Six Hospitals Pay $8.3 Million in Medicare Spine Surgery Case
Earlier this year, three Minnesota HealthEast Care System—St. Joseph's Hospital, St. John's Hospital, and Woodwinds Hospital in the Minneapolis-St. Paul area—paid $2.28 million to settle with the government.
In May 2008, Medtronic Spine (the corporate successor to Kyphon) paid $75 million to settle allegations that between 1999 and 2006, the company defrauded Medicare by counseling hospital providers to perform kyphoplasty procedures as an in-patient procedure, the Department of Justice stated.
"The allegations were that these hospitals kept these people overnight in order to turn an outpatient procedure into a hospital admission allowing them to capture the DRG [diagnostic related group] payment," says Matthew Smith, one of the three attorneys with Phillips and Cohen, a Washington, D.C. law firm specializing in qui tam lawsuits that represented the whistleblowers.
Those whistleblowers are two former employees of Kyphon Inc. Craig Patrick, of Hudson, WI, is a former reimbursement manager for Kyphon. Charles Bates of Birmingham, AL, is a former regional sales manager. They will receive $1.4 million, or 17.5% of the hospitals' settlement payments.
They independently went to U.S. Justice officials about their concern that the hospitals and their employer, Kyphon Inc., were violating the federal False Claims Act, Smith says. Kyphon sold a kit that was used in the procedure.

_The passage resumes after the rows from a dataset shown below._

Lemma buffer_last (t : pystr) (k : char) :
  last t = Some k -> isspace k = false ->
  exists k', last (buffer t) = Some k' /\ Py_ISSPACE k' = false.
Proof.
  induction t as [|c t IH]; [done |]. intros Hl Hk.
  destruct t as [|c2 t].
  - injection Hl as ->.
    destruct (buffer_head [k] k eq_refl Hk) as (k' & Hh & Hs & _).
    exists k'. split; [| done]. simpl in *.
    destruct (_ <? _)%N; [by injection Hh as -> |]. destruct (isspace k); [by injection Hh as -> |].
    destruct (unicode_decimal k); by injection Hh as ->.
  - rewrite last_cons_cons in Hl. destruct (IH Hl Hk) as (k' & Hk' & Hs).
    assert (forall a, last (a :: buffer (c2 :: t)) = Some k') as Hcons.
    { intros a. pose proof (buffer_nonempty (c2 :: t)) as Hne.
      destruct (buffer (c2 :: t)) as [|b0 bt]; [by destruct Hne |].
      by rewrite last_cons_cons. }
    change (buffer (c :: c2 :: t))
      with (if (c <? 127)%N then c :: buffer (c2 :: t)
            else if isspace c then SPACE :: buffer (c2 :: t)
            else match unicode_decimal c with
                 | Some d => (ZERO + d)%N :: buffer (c2 :: t)
                 | None => [QUESTION]
                 end).
    destruct (_ <? _)%N; [by exists k' |]. destruct (isspace c); [by exists k' |].
    destruct (unicode_decimal c); [by exists k' |]. by exists QUESTION.
Qed.

(** Where the buffer is digits and underscores throughout, so is the
    text, up to the decimal digits of other scripts. *)
Lemma buffer_digits (t : pystr) :
  Forall (fun c => is_digit_or_us c = true) (buffer t) -> Forall coord_char' t.
Proof.
  induction t as [|c t IH]; [constructor |]. simpl.
  destruct (N.ltb_spec c 127) as [Hlt | Hge].
  - intros H. inversion H; subst. constructor; [by left | by apply IH].
  - destruct (isspace c); [intros H; by inversion H |].
    destruct (unicode_decimal c) as [d|] eqn:E; [| intros H; by inversion H].
    intros H. inversion H; subst. constructor; [| by apply IH].
    right. split; [done | by rewrite E].
Qed.

Lemma buffer_cons_sign (c : char) (t : pystr) :
  c = PLUS \/ c = MINUS -> buffer (c :: t) = c :: buffer t.
Proof. by intros [-> | ->]. Qed.
(** * Lab Co-Pilot: the dashboard front end and the agent core

    The front end (the [Home] page, the [DataUploader] drop zone and the
    interfaces of [lib/types.ts]) is embedded from its TypeScript source.
    The agent core (tabular store, tool registry, orchestrator,
    conversation session) lives in the Python back end; the modules that
    embed it say so in their doc comments. *)

From Stdlib Require Import ZArith QArith Qcanon DecimalString.
From stdpp Require Import base option list strings gmap sorting.

Open Scope string_scope.
Open Scope list_scope.

Set Warnings "-register-all".

(** ** [lib/types.ts] *)

(** A JavaScript [number]. The fields the development computes with (row
    counts, the HTTP status) hold integers. *)
Definition number : Type := Z.

(** The decimal digits of an integer. JavaScript prints an integer-valued
    number this way as long as its magnitude is below [10^21]. *)
Definition decimal_digits (n : number) : string :=
  NilZero.string_of_int (Z.to_int n).

(** Values of type [unknown] that the page only passes along. *)
Inductive unknown : Type :=
| UNull
| UBool (b : bool)
| UNumber (n : number)
| UString (s : string).

Record ColumnInfo : Type := {
  name : string;
  dtype : string;
  null_count : number;
  unique_count : number;
  sample_values : list unknown;
  min : option number;
  max : option number;
  mean : option number
}.

Record UploadedFileInfo : Type := {
  file_id : string;
  filename : string;
  columns : list string;
  column_info : list ColumnInfo;
  row_count : number;
  preview : list (list (string * unknown))
}.

Record UploadDataResponse : Type := {
  files : list UploadedFileInfo;
  file_type : string;
  total_files : number
}.

Record DatasetMeta : Type := {
  meta_file_id : string;
  meta_filename : string;
  meta_columns : list string;
  meta_row_count : number
}.

Record DocUploadResponse : Type := {
  resp_doc_id : string;
  resp_filename : string;
  resp_num_chunks : number;
  resp_entities : list (string * string)
}.

Record DocListItem : Type := {
  doc_id : string;
  doc_name : string;
  doc_num_chunks : number
}.

(** [role: "user" | "assistant"] of [ChatMessage]. *)
Inductive Role : Type :=
| user
| assistant.

(** The string literal a role is written as. *)
Definition role_literal (r : Role) : string :=
  match r with
  | user => "user"
  | assistant => "assistant"
  end.

Record ChatMessage : Type := {
  role : Role;
  content : string;
  plot_json : option string;
  table_data : option (list (list (string * unknown)));
  table_columns : option (list string)
}.

(** ** The dashboard page, [Home] *)

Module Home.

(** The [datasets] state of the page. *)
Abbreviation datasets_state := (list UploadedFileInfo).

(** The entry the [useEffect] builds from a [DatasetMeta]. *)
Definition of_meta (d : DatasetMeta) : UploadedFileInfo :=
  {| file_id := meta_file_id d;
     filename := meta_filename d;
     columns := meta_columns d;
     column_info := [];
     row_count := meta_row_count d;
     preview := [] |}.

(** [const newIds = new Set(data.files.map((f) => f.file_id))] *)
Definition newIds (data : UploadDataResponse) : gset string :=
  list_to_set (file_id <$> files data).

(** The updater [handleDataUpload] passes to [setDatasets]:
    [[...prev.filter((d) => !newIds.has(d.file_id)), ...data.files]]. *)
Definition handleDataUpload (data : UploadDataResponse)
    (prev : datasets_state) : datasets_state :=
  filter (λ d, file_id d ∉ newIds data) prev ++ files data.

(** The updater [handleDocUpload] passes to [setDocuments]. *)
Definition handleDocUpload (data : DocUploadResponse)
    (prev : list DocListItem) : list DocListItem :=
  filter (λ d, doc_id d ≠ resp_doc_id data) prev
  ++ [{| doc_id := resp_doc_id data;
         doc_name := resp_filename data;
         doc_num_chunks := resp_num_chunks data |}].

Smith explained that outpatient reimbursement for Kyphoplasty has climbed over time and is now reimbursed around $5,000. When hospitals billed for Kyphoplasty as an inpatient procedure, they were able to charge Medicare on average around $10,000 to $12,000, Smith says.
On June 29, the Department of Justice announced it was investigating hospitals around the country for similar improper inpatient kyphoplasty billings.